Salzburg have not played since March 8. While in lockdown, Marsch focused on “family, friends and football” and — like everyone it seems — “did a lot of Zoom calls”.

Now the season is returning, and Salzburg’s first game is set to be the Cup final against second-division Austria Lustenau in late May.

Then it will be back to the league, as the Red Bull club try to catch leaders LASK Linz and claim a seventh straight title. They are currently three points behind.

“Right now there is a lot of optimism and excitement,” admits Marsch.

– Haaland: ‘A freak’ –

Salzburg have found the going tougher since losing Haaland and Japan’s Takumi Minamino to Borussia Dortmund and Liverpool respectively.

Both were outstanding in Salzburg’s Champions League campaign as they impressed against Liverpool and Napoli.

Haaland, the 19-year-old Norwegian, scored 28 goals in 22 games before joining Dortmund and netting nine in his first eight German Bundesliga appearances.

“He is a freak, he physically is gifted in ways that very few people are. There is very little that he can’t do in terms of the requirements of the game at the highest level,” Marsch says.

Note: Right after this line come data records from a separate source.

(* ===== verification/ExecPolicy.v ===== *)
(** The host execution policy: internal/permissions/exec_policy.go.

    A policy is a dynamic value read from configuration.  JSON decoding of a
    signature, JSON encoding of an entry (the sort key of a list) and the digest
    of the effective policy are variables. *)

From Stdlib Require Import Ascii String Floats.SpecFloat.
From stdpp Require Import base tactics decidable list gmap strings pretty.
From S2P Require Import Prelude Runes Regexp Sorting Permissions Paths Duration.

(** ** Dynamic values *)

Inductive pvalue :=
  | PNil
  | PBool (b : bool)
  | PInt (z : Z)
  | PInt64 (z : Z)
  | PFloat (f : float64)
  | PNumber (s : string)
  | PString (s : string)
  | PStrings (l : list string)
  | PList (l : list pvalue)
  | PMap (m : gmap string pvalue).

Abbreviation policy := (gmap string pvalue).

Definition asPolicyMap (v : pvalue) : option policy :=
  match v with PMap m => Some m | _ => None end.

(** [m[key]], nil when there is none. *)
Definition field (m : policy) (key : string) : pvalue := default PNil (m !! key).

Definition as_string (v : pvalue) : option string :=
  match v with PString s => Some s | _ => None end.

(** [s, _ := v.(string)] *)
Definition string_or_empty (v : pvalue) : string := default "" (as_string v).

(** ** Levels *)

Definition ExecSecurityDeny : string := "deny".
Definition ExecSecurityAllowlist : string := "allowlist".
Definition ExecSecurityFull : string := "full".

Definition ExecAskOff : string := "off".
Definition ExecAskOnMiss : string := "on-miss".
Definition ExecAskAlways : string := "always".

Definition security_rank (s : string) : Z :=
  go_switch s [([ExecSecurityDeny], 0); ([ExecSecurityAllowlist], 1); ([ExecSecurityFull], 2)] 0.

Definition ask_rank (s : string) : Z :=
  go_switch s [([ExecAskOff], 0); ([ExecAskOnMiss], 1); ([ExecAskAlways], 2)] 0.

Definition stricterSecurity (a b : string) : string :=
  if security_rank a <=? security_rank b then a else b.

Definition stricterAsk (a b : string) : string := if ask_rank b <=? ask_rank a then a else b.

Definition minPositive (values : list Z) : Z :=
  fold_left (fun out value => if (0 <? value) && ((out =? 0) || (value <? out)) then value else out)
    values 0.

Record ExecAllowlistEntry := mkExecAllowlistEntry {
  xe_Pattern : string;
  xe_ArgPattern : string;
  xe_Signature : string
}.

Record EffectiveExecPolicy := mkEffectiveExecPolicy {
  xp_Security : string;
  xp_Ask : string;
  xp_AskFallback : string;
  xp_TimeoutMS : Z;
  xp_AutoReview : bool;
  xp_Allowlist : list ExecAllowlistEntry;
  xp_Fingerprint : string
}.

#[export] Instance set_xp_Fingerprint : Setter xp_Fingerprint := fun v r =>
  mkEffectiveExecPolicy (xp_Security r) (xp_Ask r) (xp_AskFallback r) (xp_TimeoutMS r)
    (xp_AutoReview r) (xp_Allowlist r) v.
Record ExecPolicyRequest := mkExecPolicyRequest {
  xr_Tool : string;
  xr_AgentID : string;
  xr_Argv : list string;
  xr_ExecutablePath : string;
  xr_Signature : string;
  xr_AllowAlwaysSafe : bool;
  xr_Permission : string;
  xr_PromptAvailable : bool;
  xr_DefaultTimeoutMS : Z
}.

#[export] Instance set_xr_DefaultTimeoutMS : Setter xr_DefaultTimeoutMS := fun v r =>
  mkExecPolicyRequest (xr_Tool r) (xr_AgentID r) (xr_Argv r) (xr_ExecutablePath r)
    (xr_Signature r) (xr_AllowAlwaysSafe r) (xr_Permission r) (xr_PromptAvailable r) v.
Record ExecPolicyDecision := mkExecPolicyDecision {
  xd_Behavior : string;
  xd_Reason : string;
  xd_AllowlistMatched : bool;
  xd_LegacySignature : bool;
  xd_FallbackApplied : bool;
  xd_Effective : EffectiveExecPolicy
}.

#[export] Instance set_xd_Behavior : Setter xd_Behavior := fun v r =>
  mkExecPolicyDecision v (xd_Reason r) (xd_AllowlistMatched r) (xd_LegacySignature r)
    (xd_FallbackApplied r) (xd_Effective r).
#[export] Instance set_xd_Reason : Setter xd_Reason := fun v r =>
  mkExecPolicyDecision (xd_Behavior r) v (xd_AllowlistMatched r) (xd_LegacySignature r)
    (xd_FallbackApplied r) (xd_Effective r).
#[export] Instance set_xd_FallbackApplied : Setter xd_FallbackApplied := fun v r =>
  mkExecPolicyDecision (xd_Behavior r) (xd_Reason r) (xd_AllowlistMatched r)
    (xd_LegacySignature r) v (xd_Effective r).
Record execPolicyLayer := mkexecPolicyLayer {
  xl_security : string;
  xl_ask : string;
  xl_fallback : string;
  xl_timeoutMS : Z;
  xl_autoReview : bool;
  xl_applies : bool;
  xl_allowlist : list ExecAllowlistEntry;
  xl_alwaysSigs : list string
}.
(* ===== verification/Usage.v ===== *)
(** Measured usage and its collector: internal/planner/usage.go.

    The collector's methods are single critical sections, so a collector is a
    value and a concurrent history a sequence of calls.  The text summaries print
    floating-point numbers and are left out. *)

From Stdlib Require Import String.
From stdpp Require Import base tactics decidable list strings pretty.
From S2P Require Import Prelude Budget.

Definition UsageSourceProvider : string := "provider".
Definition UsageSourceSynthetic : string := "synthetic".
Definition UsageSourceMixed : string := "mixed".

Record TurnUsage := mkTurnUsage {
  tn_InputTokens : Z;
  tn_OutputTokens : Z;
  tn_SyntheticInputTokens : Z;
  tn_SyntheticOutputTokens : Z;
  tn_ToolCalls : Z;
  tn_Delegations : Z;
  tn_WallClockMS : Z;
  tn_CostMicrosUSD : Z;
  tn_Source : string;
  tn_RecordedAt : Z
}.

#[export] Instance set_tn_Source : Setter tn_Source := fun v r =>
  mkTurnUsage (tn_InputTokens r) (tn_OutputTokens r) (tn_SyntheticInputTokens r)
    (tn_SyntheticOutputTokens r) (tn_ToolCalls r) (tn_Delegations r) (tn_WallClockMS r)
    (tn_CostMicrosUSD r) v (tn_RecordedAt r).
#[export] Instance set_tn_RecordedAt : Setter tn_RecordedAt := fun v r =>
  mkTurnUsage (tn_InputTokens r) (tn_OutputTokens r) (tn_SyntheticInputTokens r)
    (tn_SyntheticOutputTokens r) (tn_ToolCalls r) (tn_Delegations r) (tn_WallClockMS r)
    (tn_CostMicrosUSD r) (tn_Source r) v.

Definition EffectiveInputTokens (t : TurnUsage) : Z :=
  if 0 <? tn_InputTokens t then tn_InputTokens t else tn_SyntheticInputTokens t.

Definition EffectiveOutputTokens (t : TurnUsage) : Z :=
  if 0 <? tn_OutputTokens t then tn_OutputTokens t else tn_SyntheticOutputTokens t.

Definition has_provider (t : TurnUsage) : bool := (0 <? tn_InputTokens t) || (0 <? tn_OutputTokens t).

Definition classifySource (t : TurnUsage) : string :=
  let hasSynthetic := (0 <? tn_SyntheticInputTokens t) || (0 <? tn_SyntheticOutputTokens t) in
  if has_provider t && negb hasSynthetic then UsageSourceProvider
  else if negb (has_provider t) && hasSynthetic then UsageSourceSynthetic
  else if has_provider t && hasSynthetic then UsageSourceMixed
  else UsageSourceProvider.

Record UsageCollector := mkUsageCollector {
  uc_turns : list TurnUsage;
  uc_runID : string;
  uc_taskID : string
}.

#[export] Instance set_uc_turns : Setter uc_turns := fun v r =>
  mkUsageCollector v (uc_runID r) (uc_taskID r).

Definition NewUsageCollector (runID taskID : string) : UsageCollector := mkUsageCollector [] runID taskID.

(** [now] is the reading of the clock. *)
Definition RecordTurn (now : Z) (turn : TurnUsage) (c : UsageCollector) : UsageCollector :=
  let turn := if tn_RecordedAt turn =? 0 then turn <| tn_RecordedAt := now |> else turn in
  let turn := if tn_Source turn ==? "" then turn <| tn_Source := classifySource turn |> else turn in
  c <| uc_turns := uc_turns c ++ [turn] |>.

#[export] Instance set_tu_Delegations : Setter tu_Delegations := fun v r =>
  mkTaskUsage (tu_PromptTokens r) (tu_CompletionTokens r) (tu_TotalTokens r) (tu_WallClockMS r)
    (tu_ToolCalls r) v (tu_CostMicrosUSD r).

(** The body of the loop of [Cumulative]. *)
Definition add_turn (usage : TaskUsage) (turn : TurnUsage) : TaskUsage :=
  mkTaskUsage
    (add64 (tu_PromptTokens usage) (EffectiveInputTokens turn))
    (add64 (tu_CompletionTokens usage) (EffectiveOutputTokens turn))
    (add64 (tu_TotalTokens usage) (add64 (EffectiveInputTokens turn) (EffectiveOutputTokens turn)))
    (add64 (tu_WallClockMS usage) (tn_WallClockMS turn))
    (add64 (tu_ToolCalls usage) (tn_ToolCalls turn))
    (add64 (tu_Delegations usage) (tn_Delegations turn))
    (add64 (tu_CostMicrosUSD usage) (tn_CostMicrosUSD turn)).

Definition Cumulative (c : UsageCollector) : TaskUsage := fold_left add_turn (uc_turns c) zero_usage.

Definition TurnCount (c : UsageCollector) : Z := Z.of_nat (length (uc_turns c)).
Definition Turns (c : UsageCollector) : list TurnUsage := uc_turns c.
Definition HasProviderData (c : UsageCollector) : bool := existsb has_provider (uc_turns c).

Record SourceBreakdown := mkSourceBreakdown {
  sb_ProviderTurns : Z;
  sb_SyntheticTurns : Z;
  sb_MixedTurns : Z;
  sb_TotalTurns : Z
}.


Definition count_source (source : string) (l : list TurnUsage) : Z :=
  Z.of_nat (length (List.filter (fun t => classifySource t ==? source) l)).

Definition Breakdown (c : UsageCollector) : SourceBreakdown :=
  mkSourceBreakdown (count_source UsageSourceProvider (uc_turns c))
    (count_source UsageSourceSynthetic (uc_turns c)) (count_source UsageSourceMixed (uc_turns c))
    (Z.of_nat (length (uc_turns c))).

Definition AggregateUsage (usages : list TaskUsage) : TaskUsage := fold_left TaskUsage_Add usages zero_usage.

Record UsageSummary := mkUsageSummary {
  us_Usage : TaskUsage;
  us_Budget : TaskBudget;
  us_Exceeded : BudgetExceeded;
  us_Remaining : TaskBudget;
  us_Source : SourceBreakdown
}.


Definition Summarize (budget : TaskBudget) (c : UsageCollector) : UsageSummary :=
  let usage := Cumulative c in
  mkUsageSummary usage budget (TaskBudget_CheckUsage budget usage) (TaskBudget_Remaining budget usage)
    (Breakdown c).

(** An integer limit; zero prints as infinite. *)
Definition fmtLimit (v : Z) : string := if v =? 0 then "∞" else pretty v.

Definition joinReasons (reasons : list string) : string := String.concat ", " reasons.

(** ** Lemmas *)

Lemma Cumulative_RecordTurn now turn c :
  Cumulative (RecordTurn now turn c) = add_turn (Cumulative c) turn.
Proof.
  unfold RecordTurn, Cumulative. cbn [setf set_uc_turns uc_turns]. rewrite fold_left_app. cbn [fold_left].
  generalize (fold_left add_turn (uc_turns c) zero_usage) as u. intros u.
  destruct (tn_RecordedAt turn =? 0), (tn_Source _ ==? ""); reflexivity.
Qed.

(** Every turn has exactly one source. *)
Lemma breakdown_is_partition c :
  let b := Breakdown c in
  sb_ProviderTurns b + sb_SyntheticTurns b + sb_MixedTurns b = sb_TotalTurns b.
Proof.
  cbn. unfold count_source. induction (uc_turns c) as [|t l IH]; [done|]. cbn [List.filter].
  assert (classifySource t = UsageSourceProvider \/ classifySource t = UsageSourceSynthetic
    \/ classifySource t = UsageSourceMixed) as [->|[->| ->]]
    by (unfold classifySource; repeat case_if; auto);
    cbn -[Z.of_nat]; lia.
Qed.
Definition enforceRouting (auth : TaskAuthority) (command : string) : EnforcementResult :=
  if negb (ta_CanAct auth) then refuse (Errorf "/%s requires can_act=true" [ArgS command]) ask_to_act
  else if (command ==? "spawn") && negb (ta_CanDelegate auth)
  then refuse (Errorf "/spawn requires can_delegate=true" [])
         "request operator approval to enable delegation"
  else
  let mode := TaskAuthority_EffectiveAutonomyMode auth AutonomyFull in
  if mode ==? AutonomySupervised
  then refuse (Errorf "/%s blocked in supervised mode" [ArgS command])
         "request operator approval before routing changes"
  else allow (Errorf "/%s permitted (can_act=true, mode=%s)" [ArgS command; ArgS mode]).

Definition enforceConfig (auth : TaskAuthority) (command : string) : EnforcementResult :=
  if negb (ta_CanAct auth) then refuse (Errorf "/%s requires can_act=true" [ArgS command]) ask_to_act
  else
  let mode := TaskAuthority_EffectiveAutonomyMode auth AutonomyFull in
  if (mode ==? AutonomySupervised) || (mode ==? AutonomyStepApproval)
  then refuse (Errorf "/%s blocked in %s mode" [ArgS command; ArgS mode])
         "config changes require plan_approval or full autonomy"
  else allow (Errorf "/%s permitted (can_act=true, mode=%s)" [ArgS command; ArgS mode]).

Definition MayRunCommand (auth : TaskAuthority) (command : string) : EnforcementResult :=
  go_switch (ClassifyCommand command)
    [([CommandRead; CommandExport], allow (Errorf "/%s is a read/export command" [ArgS command]));
     ([CommandSession],
      if negb (ta_CanAct auth)
      then refuse (Errorf "/%s requires can_act=true" [ArgS command]) ask_to_act
      else allow (Errorf "/%s permitted (can_act=true)" [ArgS command]));
     ([CommandRouting], enforceRouting auth command);
     ([CommandConfig], enforceConfig auth command)]
    (allow (Errorf "unclassified command defaults to allowed" [])).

“You could see in every training session and every test game, he had moments that were like ‘wow’, and those ‘wow’ moments got to be more and more until sometimes it would be a 90-minute performance.”

If losing Haaland and Minamino in the winter was a blow, Marsch points out that youth development is central to the strategy of a club who have also polished players like Sadio Mane and Naby Keita.

– In defence of US women –

Salzburg gave him an opportunity too, to make a name for himself as an American coach in Europe.

“This is an experiment for me to see if my way of thinking, my way of leadership, of relationships, can function in the most competitive world of our sport here in Europe, although I understand Austria is not the highest level in Europe.”

He still keeps a close eye on goings-on at home, though, and has been supportive of the US women’s national team who recently had their case to be paid the same as their male counterparts thrown out by a federal judge.

“I just felt like those women earned more than the respect of everybody to be treated like heroes and with full respect,” he says.

“After the lawsuit getting thrown out, yeah I have emotions for that too, because I would like to see them treated fairly.”